[Supplied entries]
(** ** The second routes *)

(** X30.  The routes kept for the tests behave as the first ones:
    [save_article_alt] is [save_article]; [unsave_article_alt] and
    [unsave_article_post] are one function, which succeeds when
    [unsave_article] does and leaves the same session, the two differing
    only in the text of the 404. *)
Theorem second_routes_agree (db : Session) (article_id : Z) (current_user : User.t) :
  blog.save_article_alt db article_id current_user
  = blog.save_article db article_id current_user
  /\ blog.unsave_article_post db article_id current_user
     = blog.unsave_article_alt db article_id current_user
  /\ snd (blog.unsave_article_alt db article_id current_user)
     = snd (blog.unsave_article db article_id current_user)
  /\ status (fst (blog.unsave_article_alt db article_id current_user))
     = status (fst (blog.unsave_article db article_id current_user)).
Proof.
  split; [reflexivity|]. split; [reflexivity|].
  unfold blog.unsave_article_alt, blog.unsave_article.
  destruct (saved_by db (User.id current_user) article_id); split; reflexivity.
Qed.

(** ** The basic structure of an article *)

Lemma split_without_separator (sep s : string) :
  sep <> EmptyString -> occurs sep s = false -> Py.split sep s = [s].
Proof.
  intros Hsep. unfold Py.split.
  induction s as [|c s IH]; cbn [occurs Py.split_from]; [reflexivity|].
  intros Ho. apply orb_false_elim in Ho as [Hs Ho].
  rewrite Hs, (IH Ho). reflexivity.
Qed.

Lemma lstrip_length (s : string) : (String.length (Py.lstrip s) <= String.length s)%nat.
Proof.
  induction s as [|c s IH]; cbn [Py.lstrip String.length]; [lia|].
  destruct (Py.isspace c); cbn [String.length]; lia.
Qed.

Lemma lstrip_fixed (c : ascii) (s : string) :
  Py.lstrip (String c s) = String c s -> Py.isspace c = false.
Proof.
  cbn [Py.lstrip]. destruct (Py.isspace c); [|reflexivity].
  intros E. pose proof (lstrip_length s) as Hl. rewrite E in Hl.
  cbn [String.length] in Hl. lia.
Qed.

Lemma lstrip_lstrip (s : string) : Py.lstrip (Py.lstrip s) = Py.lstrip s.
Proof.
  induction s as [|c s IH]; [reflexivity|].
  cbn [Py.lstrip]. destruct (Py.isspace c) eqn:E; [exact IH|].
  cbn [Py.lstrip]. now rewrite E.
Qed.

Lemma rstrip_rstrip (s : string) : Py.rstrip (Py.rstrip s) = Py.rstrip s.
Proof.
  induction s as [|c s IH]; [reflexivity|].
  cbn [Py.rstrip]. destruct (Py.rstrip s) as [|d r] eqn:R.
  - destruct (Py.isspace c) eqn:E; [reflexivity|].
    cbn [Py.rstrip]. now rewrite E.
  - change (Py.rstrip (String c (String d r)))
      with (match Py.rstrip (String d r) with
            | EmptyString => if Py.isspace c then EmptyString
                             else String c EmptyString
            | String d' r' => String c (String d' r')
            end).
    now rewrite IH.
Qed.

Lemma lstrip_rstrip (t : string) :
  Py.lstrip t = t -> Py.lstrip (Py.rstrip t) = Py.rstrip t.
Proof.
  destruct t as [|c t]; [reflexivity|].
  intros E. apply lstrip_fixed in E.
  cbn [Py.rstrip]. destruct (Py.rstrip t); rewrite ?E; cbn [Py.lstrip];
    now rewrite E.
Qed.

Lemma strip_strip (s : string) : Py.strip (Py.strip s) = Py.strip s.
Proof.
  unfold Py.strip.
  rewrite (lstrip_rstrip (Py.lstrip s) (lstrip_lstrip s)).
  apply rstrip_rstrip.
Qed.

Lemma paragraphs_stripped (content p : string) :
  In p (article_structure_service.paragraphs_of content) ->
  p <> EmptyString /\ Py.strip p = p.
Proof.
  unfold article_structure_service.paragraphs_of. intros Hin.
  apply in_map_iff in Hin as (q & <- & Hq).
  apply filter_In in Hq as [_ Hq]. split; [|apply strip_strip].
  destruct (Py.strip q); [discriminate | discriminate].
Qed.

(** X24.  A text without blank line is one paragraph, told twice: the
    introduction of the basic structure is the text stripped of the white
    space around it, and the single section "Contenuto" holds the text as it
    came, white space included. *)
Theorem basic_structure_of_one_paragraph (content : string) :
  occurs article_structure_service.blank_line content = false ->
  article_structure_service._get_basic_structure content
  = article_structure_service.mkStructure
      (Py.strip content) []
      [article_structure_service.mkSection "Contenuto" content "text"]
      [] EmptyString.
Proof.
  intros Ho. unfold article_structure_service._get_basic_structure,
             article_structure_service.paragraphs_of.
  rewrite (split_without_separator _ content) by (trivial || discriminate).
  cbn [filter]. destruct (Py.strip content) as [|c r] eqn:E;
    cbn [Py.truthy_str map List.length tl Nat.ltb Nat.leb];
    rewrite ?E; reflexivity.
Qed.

[Assigned task]
The whole listing above needs to be written out exactly.

[Reply]
(** ** The second routes *)

(** X30.  The routes kept for the tests behave as the first ones:
    [save_article_alt] is [save_article]; [unsave_article_alt] and
    [unsave_article_post] are one function, which succeeds when
    [unsave_article] does and leaves the same session, the two differing
    only in the text of the 404. *)
Theorem second_routes_agree (db : Session) (article_id : Z) (current_user : User.t) :
  blog.save_article_alt db article_id current_user
  = blog.save_article db article_id current_user
  /\ blog.unsave_article_post db article_id current_user
     = blog.unsave_article_alt db article_id current_user
  /\ snd (blog.unsave_article_alt db article_id current_user)
     = snd (blog.unsave_article db article_id current_user)
  /\ status (fst (blog.unsave_article_alt db article_id current_user))
     = status (fst (blog.unsave_article db article_id current_user)).
Proof.
  split; [reflexivity|]. split; [reflexivity|].
  unfold blog.unsave_article_alt, blog.unsave_article.
  destruct (saved_by db (User.id current_user) article_id); split; reflexivity.
Qed.

(** ** The basic structure of an article *)

Lemma split_without_separator (sep s : string) :
  sep <> EmptyString -> occurs sep s = false -> Py.split sep s = [s].
Proof.
  intros Hsep. unfold Py.split.
  induction s as [|c s IH]; cbn [occurs Py.split_from]; [reflexivity|].
  intros Ho. apply orb_false_elim in Ho as [Hs Ho].
  rewrite Hs, (IH Ho). reflexivity.
Qed.

Lemma lstrip_length (s : string) : (String.length (Py.lstrip s) <= String.length s)%nat.
Proof.
  induction s as [|c s IH]; cbn [Py.lstrip String.length]; [lia|].
  destruct (Py.isspace c); cbn [String.length]; lia.
Qed.

Lemma lstrip_fixed (c : ascii) (s : string) :
  Py.lstrip (String c s) = String c s -> Py.isspace c = false.
Proof.
  cbn [Py.lstrip]. destruct (Py.isspace c); [|reflexivity].
  intros E. pose proof (lstrip_length s) as Hl. rewrite E in Hl.
  cbn [String.length] in Hl. lia.
Qed.

Lemma lstrip_lstrip (s : string) : Py.lstrip (Py.lstrip s) = Py.lstrip s.
Proof.
  induction s as [|c s IH]; [reflexivity|].
  cbn [Py.lstrip]. destruct (Py.isspace c) eqn:E; [exact IH|].
  cbn [Py.lstrip]. now rewrite E.
Qed.

Lemma rstrip_rstrip (s : string) : Py.rstrip (Py.rstrip s) = Py.rstrip s.
Proof.
  induction s as [|c s IH]; [reflexivity|].
  cbn [Py.rstrip]. destruct (Py.rstrip s) as [|d r] eqn:R.
  - destruct (Py.isspace c) eqn:E; [reflexivity|].
    cbn [Py.rstrip]. now rewrite E.
  - change (Py.rstrip (String c (String d r)))
      with (match Py.rstrip (String d r) with
            | EmptyString => if Py.isspace c then EmptyString
                             else String c EmptyString
            | String d' r' => String c (String d' r')
            end).
    now rewrite IH.
Qed.

Lemma lstrip_rstrip (t : string) :
  Py.lstrip t = t -> Py.lstrip (Py.rstrip t) = Py.rstrip t.
Proof.
  destruct t as [|c t]; [reflexivity|].
  intros E. apply lstrip_fixed in E.
  cbn [Py.rstrip]. destruct (Py.rstrip t); rewrite ?E; cbn [Py.lstrip];
    now rewrite E.
Qed.

Lemma strip_strip (s : string) : Py.strip (Py.strip s) = Py.strip s.
Proof.
  unfold Py.strip.
  rewrite (lstrip_rstrip (Py.lstrip s) (lstrip_lstrip s)).
  apply rstrip_rstrip.
Qed.

Lemma paragraphs_stripped (content p : string) :
  In p (article_structure_service.paragraphs_of content) ->
  p <> EmptyString /\ Py.strip p = p.
Proof.
  unfold article_structure_service.paragraphs_of. intros Hin.
  apply in_map_iff in Hin as (q & <- & Hq).
  apply filter_In in Hq as [_ Hq]. split; [|apply strip_strip].
  destruct (Py.strip q); [discriminate | discriminate].
Qed.

(** X24.  A text without blank line is one paragraph, told twice: the
    introduction of the basic structure is the text stripped of the white
    space around it, and the single section "Contenuto" holds the text as it
    came, white space included. *)
Theorem basic_structure_of_one_paragraph (content : string) :
  occurs article_structure_service.blank_line content = false ->
  article_structure_service._get_basic_structure content
  = article_structure_service.mkStructure
      (Py.strip content) []
      [article_structure_service.mkSection "Contenuto" content "text"]
      [] EmptyString.
Proof.
  intros Ho. unfold article_structure_service._get_basic_structure,
             article_structure_service.paragraphs_of.
  rewrite (split_without_separator _ content) by (trivial || discriminate).
  cbn [filter]. destruct (Py.strip content) as [|c r] eqn:E;
    cbn [Py.truthy_str map List.length tl Nat.ltb Nat.leb];
    rewrite ?E; reflexivity.
Qed.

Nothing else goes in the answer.